## Data excerpts
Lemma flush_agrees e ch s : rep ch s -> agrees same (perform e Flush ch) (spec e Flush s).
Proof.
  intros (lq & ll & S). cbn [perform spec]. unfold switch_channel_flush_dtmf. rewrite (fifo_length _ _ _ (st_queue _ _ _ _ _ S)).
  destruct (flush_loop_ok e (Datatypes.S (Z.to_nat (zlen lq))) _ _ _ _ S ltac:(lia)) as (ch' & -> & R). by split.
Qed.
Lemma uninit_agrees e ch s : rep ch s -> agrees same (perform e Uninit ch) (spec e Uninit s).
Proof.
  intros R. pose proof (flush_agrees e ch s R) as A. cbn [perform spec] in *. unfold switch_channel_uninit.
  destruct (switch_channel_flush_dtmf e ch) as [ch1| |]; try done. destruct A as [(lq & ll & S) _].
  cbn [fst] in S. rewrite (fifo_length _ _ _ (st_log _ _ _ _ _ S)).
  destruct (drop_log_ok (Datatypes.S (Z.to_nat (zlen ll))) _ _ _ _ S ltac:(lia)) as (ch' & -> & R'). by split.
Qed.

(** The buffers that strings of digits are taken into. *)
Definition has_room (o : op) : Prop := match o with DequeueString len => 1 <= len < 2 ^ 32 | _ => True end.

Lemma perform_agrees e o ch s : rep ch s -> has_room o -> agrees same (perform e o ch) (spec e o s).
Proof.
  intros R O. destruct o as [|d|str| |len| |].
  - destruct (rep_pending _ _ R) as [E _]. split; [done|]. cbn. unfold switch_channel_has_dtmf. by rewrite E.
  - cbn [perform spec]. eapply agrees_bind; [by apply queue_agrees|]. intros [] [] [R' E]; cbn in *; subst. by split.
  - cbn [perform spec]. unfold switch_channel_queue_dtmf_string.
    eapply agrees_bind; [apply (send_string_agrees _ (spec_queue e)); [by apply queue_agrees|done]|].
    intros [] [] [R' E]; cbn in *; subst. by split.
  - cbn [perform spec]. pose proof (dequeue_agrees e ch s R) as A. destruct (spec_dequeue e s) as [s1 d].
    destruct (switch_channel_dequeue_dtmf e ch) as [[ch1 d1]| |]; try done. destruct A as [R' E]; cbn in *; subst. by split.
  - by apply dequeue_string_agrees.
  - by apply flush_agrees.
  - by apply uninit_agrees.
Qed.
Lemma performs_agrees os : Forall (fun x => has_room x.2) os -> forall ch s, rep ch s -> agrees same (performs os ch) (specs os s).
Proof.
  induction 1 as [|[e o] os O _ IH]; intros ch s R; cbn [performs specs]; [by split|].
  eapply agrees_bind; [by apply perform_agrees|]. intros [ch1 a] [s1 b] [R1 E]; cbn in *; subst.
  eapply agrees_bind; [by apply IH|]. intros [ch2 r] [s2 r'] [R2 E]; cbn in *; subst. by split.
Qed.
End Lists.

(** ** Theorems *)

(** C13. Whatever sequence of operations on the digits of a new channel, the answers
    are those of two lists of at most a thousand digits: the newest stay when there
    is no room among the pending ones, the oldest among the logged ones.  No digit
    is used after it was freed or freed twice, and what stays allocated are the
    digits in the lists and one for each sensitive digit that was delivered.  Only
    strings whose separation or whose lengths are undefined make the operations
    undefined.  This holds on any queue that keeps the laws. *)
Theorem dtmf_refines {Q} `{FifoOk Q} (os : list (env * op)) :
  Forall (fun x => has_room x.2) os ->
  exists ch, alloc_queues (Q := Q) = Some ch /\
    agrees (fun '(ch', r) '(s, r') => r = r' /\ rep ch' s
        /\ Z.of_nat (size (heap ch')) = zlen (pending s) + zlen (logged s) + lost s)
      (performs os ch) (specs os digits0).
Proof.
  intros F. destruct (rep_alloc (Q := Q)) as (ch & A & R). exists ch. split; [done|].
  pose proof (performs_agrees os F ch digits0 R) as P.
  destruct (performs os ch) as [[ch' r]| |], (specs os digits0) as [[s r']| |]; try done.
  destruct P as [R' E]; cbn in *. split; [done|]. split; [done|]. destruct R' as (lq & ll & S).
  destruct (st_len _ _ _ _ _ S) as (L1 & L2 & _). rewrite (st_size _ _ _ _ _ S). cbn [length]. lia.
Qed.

## Brief
Take the listing above and repeat exactly the lines from the one containing "exists ch, alloc_queues" through the one containing "destruct (performs os", both included.

## Output for this task
  exists ch, alloc_queues (Q := Q) = Some ch /\
    agrees (fun '(ch', r) '(s, r') => r = r' /\ rep ch' s
        /\ Z.of_nat (size (heap ch')) = zlen (pending s) + zlen (logged s) + lost s)
      (performs os ch) (specs os digits0).
Proof.
  intros F. destruct (rep_alloc (Q := Q)) as (ch & A & R). exists ch. split; [done|].
  pose proof (performs_agrees os F ch digits0 R) as P.
  destruct (performs os ch) as [[ch' r]| |], (specs os digits0) as [[s r']| |]; try done.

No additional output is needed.